⟨
(** * The events pipeline of tracee (pkg/ebpf/events_pipeline.go)

    A shallow embedding of the user-space event pipeline: the decoder, the
    scope refinement ([computeScopes] / [shouldProcessEvent]), the processor's
    container-filter correction, the deriver and the sink, together with
    [getStackAddresses] and [parseArguments].

    Conventions.
    - Go's fixed-width integers are [Z] with the wrap-around written out
      (module [GoInt]); [int] and [uint] are 64 bits wide, the only width on
      which [getStackAddresses] can run ([binary.LittleEndian.Uint64] needs
      8 bytes per frame).
    - A channel is the list of the values that travel through it, in order.
      A [select] between a send and [ctx.Done()] is resolved by an oracle
      value of type [sel] that comes with the input.
    - A run-time panic (index or slice out of range) is [None].
    - Code of other packages (bufferdecoder, events, filters, utils,
      containers, derive) is not part of this file's source: function-valued
      record fields and section variables stand for it, and the few pieces
      that are fixed here say so in their comment.
    - [queueEvents], [MergeErrors], [WaitForPipeline] and the wiring of the
      stages in [handleEvents] are goroutine plumbing; they are left out. *)

From Stdlib Require Import ZArith Lia Bool List String.
From stdpp Require Import base option list gmap strings.

Local Open Scope Z_scope.

(** ** Go integers *)

Module GoInt.

Definition uint64 (z : Z) : Z := z mod 2 ^ 64.
Definition uint32 (z : Z) : Z := z mod 2 ^ 32.

(** [int(x)] for a 64-bit [x]: the two's complement reading. *)
Definition int64 (z : Z) : Z := (z + 2 ^ 63) mod 2 ^ 64 - 2 ^ 63.

(** [^x] on a [uint64]. *)
Definition not64 (x : Z) : Z := Z.lxor x (Z.ones 64).

(** [1 << offset] on a [uint64]: a shift count of 64 or more gives 0. *)
Definition bit64 (offset : Z) : Z :=
  if offset <? 64 then Z.shiftl 1 offset else 0.

End GoInt.

(** ** pkg/utils: bit operations on the scope bitmap *)

Module utils.

(** Modelled from the spec: [utils.HasBit] is missing from the source; the
    spec names the bitmap operations bit-test and bit-clear. *)
Definition HasBit (n offset : Z) : bool := 0 <? Z.land n (GoInt.bit64 offset).

(** Modelled from the spec: [utils.ClearBit] is missing from the source;
    [*n &= ^(1 << offset)]. *)
Definition ClearBit (n offset : Z) : Z :=
  Z.land n (GoInt.not64 (GoInt.bit64 offset)).

(** Modelled from the spec: [utils.ClearBits] is missing from the source;
    [*n &= ^mask]. *)
Definition ClearBits (n mask : Z) : Z := Z.land n (GoInt.not64 mask).

End utils.

(** ** types/trace *)

Module trace.

Record ArgMeta := { Name : string; Type_ : string }.

(** The value of an argument is an [interface{}] in the source; the three
    shapes below are enough for the pipeline, which never looks inside. *)
Inductive ArgValue :=
| VInt (z : Z)
| VStr (s : string)
| VBytes (b : list Byte.byte).

Record Argument := { Meta : ArgMeta; Value : ArgValue }.

Record ContextFlags := { ContainerStarted : bool; IsCompat : bool }.

Record Event := {
  Timestamp : Z;
  ThreadStartTime : Z;
  ProcessorID : Z;
  ProcessID : Z;
  ThreadID : Z;
  ParentProcessID : Z;
  HostProcessID : Z;
  HostThreadID : Z;
  HostParentProcessID : Z;
  UserID : Z;
  MountNS : Z;
  PIDNS : Z;
  ProcessName : string;
  HostName : string;
  CgroupID : Z;
  ContainerID : string;
  ContainerImage : string;
  ContainerName : string;
  PodName : string;
  PodNamespace : string;
  PodUID : string;
  PodSandbox : bool;
  EventID : Z;
  EventName : string;
  MatchedScopes : Z;
  ArgsNum : Z;
  ReturnValue : Z;
  Args : list Argument;
  StackAddresses : list Z;
  Flags : ContextFlags
}.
⟩
Please print the records above exactly, leaving nothing out.

▶ **Your solution**
(** * The events pipeline of tracee (pkg/ebpf/events_pipeline.go)

    A shallow embedding of the user-space event pipeline: the decoder, the
    scope refinement ([computeScopes] / [shouldProcessEvent]), the processor's
    container-filter correction, the deriver and the sink, together with
    [getStackAddresses] and [parseArguments].

    Conventions.
    - Go's fixed-width integers are [Z] with the wrap-around written out
      (module [GoInt]); [int] and [uint] are 64 bits wide, the only width on
      which [getStackAddresses] can run ([binary.LittleEndian.Uint64] needs
      8 bytes per frame).
    - A channel is the list of the values that travel through it, in order.
      A [select] between a send and [ctx.Done()] is resolved by an oracle
      value of type [sel] that comes with the input.
    - A run-time panic (index or slice out of range) is [None].
    - Code of other packages (bufferdecoder, events, filters, utils,
      containers, derive) is not part of this file's source: function-valued
      record fields and section variables stand for it, and the few pieces
      that are fixed here say so in their comment.
    - [queueEvents], [MergeErrors], [WaitForPipeline] and the wiring of the
      stages in [handleEvents] are goroutine plumbing; they are left out. *)

From Stdlib Require Import ZArith Lia Bool List String.
From stdpp Require Import base option list gmap strings.

Local Open Scope Z_scope.

(** ** Go integers *)

Module GoInt.

Definition uint64 (z : Z) : Z := z mod 2 ^ 64.
Definition uint32 (z : Z) : Z := z mod 2 ^ 32.

(** [int(x)] for a 64-bit [x]: the two's complement reading. *)
Definition int64 (z : Z) : Z := (z + 2 ^ 63) mod 2 ^ 64 - 2 ^ 63.

(** [^x] on a [uint64]. *)
Definition not64 (x : Z) : Z := Z.lxor x (Z.ones 64).

(** [1 << offset] on a [uint64]: a shift count of 64 or more gives 0. *)
Definition bit64 (offset : Z) : Z :=
  if offset <? 64 then Z.shiftl 1 offset else 0.

End GoInt.

(** ** pkg/utils: bit operations on the scope bitmap *)

Module utils.

(** Modelled from the spec: [utils.HasBit] is missing from the source; the
    spec names the bitmap operations bit-test and bit-clear. *)
Definition HasBit (n offset : Z) : bool := 0 <? Z.land n (GoInt.bit64 offset).

(** Modelled from the spec: [utils.ClearBit] is missing from the source;
    [*n &= ^(1 << offset)]. *)
Definition ClearBit (n offset : Z) : Z :=
  Z.land n (GoInt.not64 (GoInt.bit64 offset)).

(** Modelled from the spec: [utils.ClearBits] is missing from the source;
    [*n &= ^mask]. *)
Definition ClearBits (n mask : Z) : Z := Z.land n (GoInt.not64 mask).

End utils.

(** ** types/trace *)

Module trace.

Record ArgMeta := { Name : string; Type_ : string }.

(** The value of an argument is an [interface{}] in the source; the three
    shapes below are enough for the pipeline, which never looks inside. *)
Inductive ArgValue :=
| VInt (z : Z)
| VStr (s : string)
| VBytes (b : list Byte.byte).

Record Argument := { Meta : ArgMeta; Value : ArgValue }.

Record ContextFlags := { ContainerStarted : bool; IsCompat : bool }.

Record Event := {
  Timestamp : Z;
  ThreadStartTime : Z;
  ProcessorID : Z;
  ProcessID : Z;
  ThreadID : Z;
  ParentProcessID : Z;
  HostProcessID : Z;
  HostThreadID : Z;
  HostParentProcessID : Z;
  UserID : Z;
  MountNS : Z;
  PIDNS : Z;
  ProcessName : string;
  HostName : string;
  CgroupID : Z;
  ContainerID : string;
  ContainerImage : string;
  ContainerName : string;
  PodName : string;
  PodNamespace : string;
  PodUID : string;
  PodSandbox : bool;
  EventID : Z;
  EventName : string;
  MatchedScopes : Z;
  ArgsNum : Z;
  ReturnValue : Z;
  Args : list Argument;
  StackAddresses : list Z;
  Flags : ContextFlags
}.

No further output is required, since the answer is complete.